La autoridad asegura que es necesario apoyar a los adultos mayores. Por eso decidió eximirlos de los cobros por derechos de aseo y si bien deben pagar contribuciones, dicen que un cobro menos es de gran ayuda.

Hay que tomar conciencia de que no solo la gente más vulnerable es la que está sufriendo con todo esto, sino que los adultos mayores de la clase media que con el tiempo se han ido empobreciendo”, comentó el jefe comunal.

Siguen pagando contribuciones, pero menos

Luego de las movilizaciones de las últimas semanas, el gobierno hizo una propuesta que intenta hacerse cargo del problema. No los libera del pago de contribuciones, pero sí las disminuye.
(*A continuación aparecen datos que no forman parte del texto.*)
(** [calculate_metrics(x_opt, u_opt, rocket, x0, y0, vx0, vy0)] *)
Definition calculate_metrics (x_opt : list State) (u_opt : list Control)
    (rocket : RocketLanding2D) (x0 y0 vx0 vy0 : R) : result Metrics :=
  let* last := last_col x_opt in
  let final_x := s_x last in
  let final_y := s_y last in
  let final_vx := s_vx last in
  let final_vy := s_vy last in
  let landing_error := sqrt (final_x ^ 2 + final_y ^ 2) in
  let fuel_consumption :=
    np_sum (map (fun u => sqrt (u_T_main u ^ 2 + u_delta u ^ 2)) u_opt) in
  let flight_time := T rocket in
  let velocities := map (fun s => sqrt (s_vx s ^ 2 + s_vy s ^ 2)) x_opt in
  let* max_velocity := np_max velocities in
  let thrusts := map (fun u => sqrt (u_T_main u ^ 2 + u_delta u ^ 2)) u_opt in
  let* max_thrust := np_max thrusts in
  Ok (mkMetrics landing_error fuel_consumption flight_time max_velocity max_thrust
        (final_x, final_y) (final_vx, final_vy) (Rltb landing_error 1.0)).

(** ** solve and the /api/optimize handler *)

Section WithExternals.

(** The NLP solver behind [opti.solve()]: an opaque collaborator that maps
    the assembled problem and the initial guess to an outcome. *)
Variable ipopt : Opti -> Assignment -> SolverOutcome.

(** Python's [float] on a string: the parsed number, or [None] where
    [float] raises [ValueError]. *)
Variable str_to_float : string -> option R.

(** [opti.solve()]: the solution, or the exception it raises. *)
Definition opti_solve (outcome : SolverOutcome) : result Assignment :=
  match outcome with
  | Converged sol => Ok sol
  | NotConverged e _ => Raise e
  | Fault e _ => Raise e
  end.

(** [opti.debug.value(...)]: the values the solver holds when it stops. *)
Definition opti_debug (outcome : SolverOutcome) : result Assignment :=
  match outcome with
  | Converged sol => Ok sol
  | NotConverged _ iterate => Ok iterate
  | Fault _ e_debug => Raise e_debug
  end.

(** [RocketLanding2D.solve(self)] *)
Definition solve (self : RocketLanding2D) : M (list State * list Control) :=
  print (OutText "Setting up optimization problem...") ;;
  let opti := setup_optimization self in
  let guess := initial_guess self in
  print (OutText "Solving optimization problem...") ;;
  tell (EvSolverCall opti guess) ;;
  let outcome := ipopt opti guess in
  try_except
    (let! sol := lift (opti_solve outcome) in
     let x_opt := value_X sol self in
     let u_opt := value_U sol self in
     print (OutText "Optimization successful!") ;;
     let! last := lift (last_col x_opt) in
     print (OutFinalPosition (s_x last) (s_y last)) ;;
     print (OutFinalVelocity (s_vx last) (s_vy last)) ;;
     print (OutLandingError (sqrt (s_x last ^ 2 + s_y last ^ 2))) ;;
     ret (x_opt, u_opt))
    (fun e =>
       print (OutText ("Optimization failed: " +:+ exn_msg e)) ;;
       let! iterate := lift (opti_debug outcome) in
       let x_opt := value_X iterate self in
       let u_opt := value_U iterate self in
       ret (x_opt, u_opt)).

(** [float(v)] on a parsed JSON value *)
Definition py_float (v : json) : result R :=
  match v with
  | JNum r => Ok r
  | JBool b => Ok (if b then 1 else 0)
  | JStr s =>
      match str_to_float s with
      | Some r => Ok r
      | None => Raise (mkExn ValueError ("could not convert string to float: " +:+ s))
      end
  | _ => Raise (mkExn TypeError "float() argument must be a string or a real number")
  end.

Definition required_fields : list string :=
  ["vertical_position"; "horizontal_position"; "vertical_speed"; "horizontal_speed"].

(** The loop over [required_fields]: the first field that is not in
    [initial_conditions], if any. *)
Fixpoint first_missing (fields : list string) (initial_conditions : json)
    : result (option string) :=
  match fields with
  | [] => Ok None
  | field :: rest =>
      let* present := py_contains initial_conditions field in
      if present then first_missing rest initial_conditions else Ok (Some field)
  end.

Definition jsonify (code : nat) (b : Body) : M Response := ret (mkResponse code b).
La idea es beneficiar a los pensionados que reciben menos de $650 mil y que tienen propiedades con un avalúo fiscal inferior a los $128 millones. Si cumplen con estos dos requisitos, la contribución que pagan no deberá superar el 5% de su ingreso.

“Sé que los adultos mayores ven esto y dicen ‘me encantaría a mí también estar exento’, pero tenemos que focalizarnos en esos adultos mayores que hoy día lo necesitan” y agrega que “en el mediano plazo tenemos que ver cómo ir aumentando este beneficio cada día más a viviendas de menor precio”.

Sacando cálculos, nuestros entrevistados deberían tener la posibilidad de acceder a este beneficio que podría aliviar un temor constante, perder sus casas.